[The records]
(** The three [!== undefined] assignments. *)
Definition applyStats (response : GeminiResponse.t) (c : Character.t) : Character.t :=
  match GeminiResponse.characterUpdate response with
  | Some cu =>
      overwrite (CharacterUpdate.stamina cu) Character.withStamina
        (overwrite (CharacterUpdate.mana cu) Character.withMana
           (overwrite (CharacterUpdate.health cu) Character.withHealth c))
  | None => c
  end.

(** [response.characterUpdate?.xpGained] when it is truthy: a number
    other than zero. *)
Definition truthyXpGained (response : GeminiResponse.t) : option Z :=
  match GeminiResponse.characterUpdate response with
  | Some cu =>
      match CharacterUpdate.xpGained cu with
      | Some xpGained => if xpGained =? 0 then None else Some xpGained
      | None => None
      end
  | None => None
  end.

(** The character after the turn, and whether [setIsLevelingUp(true)] ran. *)
Definition reconcileCharacter (response : GeminiResponse.t) (c : Character.t)
    : Character.t * bool :=
  let updatedCharacter := applyStats response c in
  match truthyXpGained response with
  | Some xpGained =>
      let newXp := Character.xp updatedCharacter + xpGained in
      (Character.withXp updatedCharacter newXp,
       newXp >=? Character.xpToNextLevel updatedCharacter)
  | None => (updatedCharacter, false)
  end.

(** ** The story log of the reconciler *)

(** [log[i] = entry] on an array: inside the array the element is
    replaced, at its end the array grows by one; further out JavaScript
    leaves holes, which a list of entries does not have ([None]). *)
Definition arraySet (log : list StoryEntry.t) (i : nat) (entry : StoryEntry.t)
    : option (list StoryEntry.t) :=
  if decide (i < length log)%nat then Some (<[i := entry]> log)
  else if decide (i = length log) then Some (log ++ [entry])
  else None.

(** [if (log[i]) log[i] = f(log[i])]: an entry is an object, hence truthy. *)
Definition setIfPresent (log : list StoryEntry.t) (i : nat)
    (f : StoryEntry.t -> StoryEntry.t) : list StoryEntry.t :=
  match log !! i with
  | Some entry => <[i := f entry]> log
  | None => log
  end.

Definition dialogueEntries (response : GeminiResponse.t) : list StoryEntry.t :=
  match GeminiResponse.dialogue response with
  | Some ds =>
      List.map (fun d => StoryEntry.spoken (Dialogue.characterName d) (Dialogue.text d)) ds
  | None => []
  end.

(** The updater passed to [setGameState] once the response is parsed,
    with the flag of [setIsLevelingUp(true)]. *)
Definition reconcile (narratorEntryIndex : nat) (response : GeminiResponse.t)
    (prev : GameState.t) : option (GameState.t * bool) :=
  finalLog ← arraySet (GameState.storyLog prev) narratorEntryIndex
                (StoryEntry.narrator (GeminiResponse.narrative response));
  let '(updatedCharacter, levelUp) :=
    reconcileCharacter response (Scenario.character (GameState.scenario prev)) in
  Some (GameState.mk
          (GameState.lore prev)
          (Scenario.withCharacter (GameState.scenario prev) updatedCharacter)
          (GeminiResponse.updatedInventory response)
          (GeminiResponse.newLocation response)
          (finalLog ++ dialogueEntries response)
          (GeminiResponse.newObjective response)
          (reconcileQuests response (GameState.quests prev))
          (GeminiResponse.isGameOver response)
          (GeminiResponse.gameOverMessage response),
        levelUp).

(** ** The state of the game screen *)

Module Screen.
(** The [useState] cells of [GameScreen] that the handlers read and
    write.  The notification lists, the active tab and the tooltip only
    feed the rendering. *)
Record t := mk {
  gameState : GameState.t;
  playerInput : jsstring;
  isLoading : bool;
  proposedUpdate : option LoreUpdate.t;
  isLevelingUp : bool
}.

Definition withGameState (s : t) (g : GameState.t) : t :=
  mk g (playerInput s) (isLoading s) (proposedUpdate s) (isLevelingUp s).

Definition withPlayerInput (s : t) (v : jsstring) : t :=
  mk (gameState s) v (isLoading s) (proposedUpdate s) (isLevelingUp s).

Definition withIsLoading (s : t) (v : bool) : t :=
  mk (gameState s) (playerInput s) v (proposedUpdate s) (isLevelingUp s).

Definition withProposedUpdate (s : t) (v : option LoreUpdate.t) : t :=
  mk (gameState s) (playerInput s) (isLoading s) v (isLevelingUp s).

Definition withIsLevelingUp (s : t) (v : bool) : t :=
  mk (gameState s) (playerInput s) (isLoading s) (proposedUpdate s) v.

(** The initial state of the component. *)
Definition initial (lore : Lore.t) (scenario : Scenario.t) : t :=
  mk (GameState.mk lore scenario [] (Setting.name (Scenario.setting scenario))
        [StoryEntry.narrator (Setting.description (Scenario.setting scenario))]
        (Scenario.objective scenario) [] false [])
     [] false None false.
End Screen.

(** What a [catch] receives. *)
Inductive Thrown :=
| ErrorObject (message : jsstring)
| OtherValue.

(** [err instanceof Error ? err.message : 'An unknown error occurred.'] *)
Definition errorText (err : Thrown) : jsstring :=
  match err with
  | ErrorObject message => message
  | OtherValue => js "An unknown error occurred."
  end.

(** What the gateway delivers for one turn: the texts of the chunks in
    their order, and then either the end of the stream or a throw. *)
Module Stream.
Record t := mk { fragments : list jsstring; failure : option Thrown }.

(** [getNextStepStream] rejecting before any chunk. *)
Definition frozen : t :=
  mk [] (Some (ErrorObject
    (js "The world seems to be frozen in time. Please try your action again."))).
End Stream.

(** The argument of [handleLevelUpConfirm]. *)
Module StatIncreases.
Record t := mk { maxHealth : Z; maxMana : Z; maxStamina : Z }.
End StatIncreases.

(** ** The handlers of the game screen *)

Section GameScreen.

(** The message of the [SyntaxError] that [JSON.parse] throws on a text;
    it depends on the engine. *)
Variable syntaxErrorMessage : jsstring -> jsstring.

(** [handleAcceptUpdate], the updater of its [setGameState]. *)
Definition acceptIntoLore (proposedUpdate : LoreUpdate.t) (lore : Lore.t) : Lore.t :=
  let name := LoreUpdate.name proposedUpdate in
  let description := LoreUpdate.description proposedUpdate in
  match LoreUpdate.type proposedUpdate with
  | LoreLocation =>
      if existsb (fun l => bool_decide (Entry.name l = name)) (Lore.locations lore)
      then lore
      else Lore.withLocations lore (Lore.locations lore ++ [Entry.mk name description])
  | LoreCharacter =>
      if existsb (fun c => bool_decide (Entry.name c = name)) (Lore.characters lore)
      then lore
      else Lore.withCharacters lore (Lore.characters lore ++ [Entry.mk name description])
  | LoreKnowledge =>
      let newKnowledge := name ++ js ": " ++ description in
      if existsb (fun k => bool_decide (k = newKnowledge)) (Lore.knowledge lore)
      then lore
      else Lore.withKnowledge lore (Lore.knowledge lore ++ [newKnowledge])
  end.

Definition handleAcceptUpdate (s : Screen.t) : Screen.t :=
  match Screen.proposedUpdate s with
  | None => s
  | Some proposedUpdate =>
      let prev := Screen.gameState s in
      Screen.withProposedUpdate
        (Screen.withGameState s
           (GameState.withLore prev (acceptIntoLore proposedUpdate (GameState.lore prev))))
        None
  end.

Definition handleRejectUpdate (s : Screen.t) : Screen.t :=
  Screen.withProposedUpdate s None.

(** The guard at the head of [executeAction]. *)
Definition returnsEarly (action : jsstring) (s : Screen.t) : bool :=
  negb (truthy (trim action))
  || Screen.isLoading s
  || GameState.isGameOver (Screen.gameState s)
  || bool_decide (is_Some (Screen.proposedUpdate s))
  || Screen.isLevelingUp s.

(** The state after the synchronous head of [executeAction]. *)
Definition beginTurn (action : jsstring) (s : Screen.t) : Screen.t :=
  let prev := Screen.gameState s in
  Screen.withIsLoading
    (Screen.withPlayerInput
       (Screen.withGameState s
          (GameState.withStoryLog prev
             (GameState.storyLog prev ++ [StoryEntry.player action; StoryEntry.narrator []])))
       [])
    true.

(** The text that the body of the streaming loop shows for a buffer,
    when it shows one: the match, its non-empty capture, and the capture
    decoded between two quotes.  A parse that throws is caught and
    ignored. *)
Definition narrativePreview (accumulatedJson : jsstring) : option jsstring :=
  match narrativeMatch accumulatedJson with
  | Some capture =>
      if truthy capture then
        match Json.parse ([34%N] ++ capture ++ [34%N]) with
        | Json.Ok (Json.String narrativeText) => Some narrativeText
        | _ => None
        end
      else None
  | None => None
  end.

(** One iteration of [for await (const chunk of stream)]. *)
Definition onChunk (narratorEntryIndex : nat) (st : jsstring * Screen.t)
    (chunk : jsstring) : jsstring * Screen.t :=
  let '(accumulatedJson, s) := st in
  let accumulatedJson := accumulatedJson ++ chunk in
  match narrativePreview accumulatedJson with
  | Some narrativeText =>
      let prev := Screen.gameState s in
      (accumulatedJson,
       Screen.withGameState s
         (GameState.withStoryLog prev
            (setIfPresent (GameState.storyLog prev) narratorEntryIndex
               (fun entry => StoryEntry.withText entry narrativeText))))
  | None => (accumulatedJson, s)
  end.

Definition consume (narratorEntryIndex : nat) (fragments : list jsstring)
    (s : Screen.t) : jsstring * Screen.t :=
  fold_left (onChunk narratorEntryIndex) fragments ([], s).

(** The [catch] block. *)
Definition catchTurn (narratorEntryIndex : nat) (err : Thrown) (s : Screen.t)
    : Screen.t :=
  let prev := Screen.gameState s in
  Screen.withGameState s
    (GameState.withStoryLog prev
       (setIfPresent (GameState.storyLog prev) narratorEntryIndex
          (fun _ => StoryEntry.narrator (errorText err)))).

(** The [try] block after a successful parse. *)
Definition applyResponse (narratorEntryIndex : nat) (response : GeminiResponse.t)
    (s : Screen.t) : option Screen.t :=
  match reconcile narratorEntryIndex response (Screen.gameState s) with
  | None => None
  | Some (next, levelUp) =>
      let s1 := Screen.withGameState s next in
      let s2 := if levelUp then Screen.withIsLevelingUp s1 true else s1 in
      let s3 :=
        match GeminiResponse.loreUpdate response with
        | Some u => Screen.withProposedUpdate s2 (Some u)
        | None => s2
        end in
      let wantsImage :=
        match GeminiResponse.requestImageGeneration response with
        | Some b => b
        | None => false
        end in
      Some (if wantsImage && negb (GeminiResponse.isGameOver response) then
              Screen.withGameState s3
                (GameState.withStoryLog (Screen.gameState s3)
                   (GameState.storyLog (Screen.gameState s3) ++ [StoryEntry.placeholder]))
            else s3)
  end.
Lemma view_type_empty_emitted (ctx : Context) (field : FieldDescriptor.t) :
  kind_supported (GetRustFieldType (FieldDescriptor.type field)) = true ->
  empty (view_type ctx field) = negb (view_emitted ctx field).
Proof.
  intros Hk. unfold view_type, RsTypeNameView, view_emitted, bindable.
  destruct (FieldDescriptor.has_ctype field); [reflexivity |].
  destruct (GetRustFieldType (FieldDescriptor.type field));
    try discriminate; try reflexivity;
    cbn; now destruct (empty (RsTypePath ctx field)).
Qed.

(** X7: with every kind in the closed set, the loops of the mut union skip
    exactly the fields with the legacy flag, while the loops of the view
    union and of the read accessor also skip a field of a primitive kind for
    which the type-path resolver returns the empty string: such a field is a
    variant of the mut union and of no view union.  Every field the view
    loops keep, the mut loops keep. *)
Theorem view_loops_skip_unnamed_primitives (ctx : Context)
    (oneof : OneofDescriptor.t) :
  kinds_in_closed_set oneof = true ->
  let fields := OneofDescriptor.fields oneof in
  view_fields ctx oneof =
    Ok (map (view_field_call ctx) (filter (view_emitted ctx) fields))
  /\ view_cases ctx oneof =
       Ok (map (view_case_call ctx) (filter (view_emitted ctx) fields))
  /\ mut_fields ctx oneof =
       Ok (map (mut_field_call ctx) (filter bindable fields))
  /\ mut_cases ctx oneof =
       Ok (map (mut_case_call ctx) (filter bindable fields))
  /\ (forall field, view_emitted ctx field = true -> bindable field = true)
  /\ (forall field, In field fields -> bindable field = true ->
        kind_primitive (GetRustFieldType (FieldDescriptor.type field)) = true ->
        RsTypePath ctx field = "" ->
        view_emitted ctx field = false).
Proof.
  intros Hk fields. split; [| split; [| split; [| split; [| split]]]].
  - unfold view_fields.
    rewrite (for_each_field_flat_map _ _
               (fun field => if view_emitted ctx field
                             then [view_field_call ctx field] else [])).
    + now rewrite flat_map_filter.
    + intros field Hin.
      pose proof (kinds_in_closed_set_In _ _ Hk Hin) as Hkf.
      rewrite (RsTypeNameView_returns ctx field) by assumption.
      cbn [bind]. rewrite view_type_empty_emitted by assumption.
      now destruct (view_emitted ctx field).
  - unfold view_cases.
    rewrite (for_each_field_flat_map _ _
               (fun field => if view_emitted ctx field
                             then [view_case_call ctx field] else [])).
    + now rewrite flat_map_filter.
    + intros field Hin.
      pose proof (kinds_in_closed_set_In _ _ Hk Hin) as Hkf.
      rewrite (RsTypeNameView_returns ctx field) by assumption.
      cbn [bind]. rewrite view_type_empty_emitted by assumption.
      now destruct (view_emitted ctx field).
  - now apply mut_fields_map.
  - now apply mut_cases_map.
  - intros field Hemitted. unfold view_emitted in Hemitted.
    now apply andb_true_iff in Hemitted.
  - intros field Hin Hb Hprim Hpath. unfold view_emitted.
    rewrite Hb, Hprim, Hpath. reflexivity.
Qed.

End SkippedFields.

[Your objective]
Scan the records for lines with the string "arraySet". Give the number of such lines and nothing else.

[Solution for this problem]
2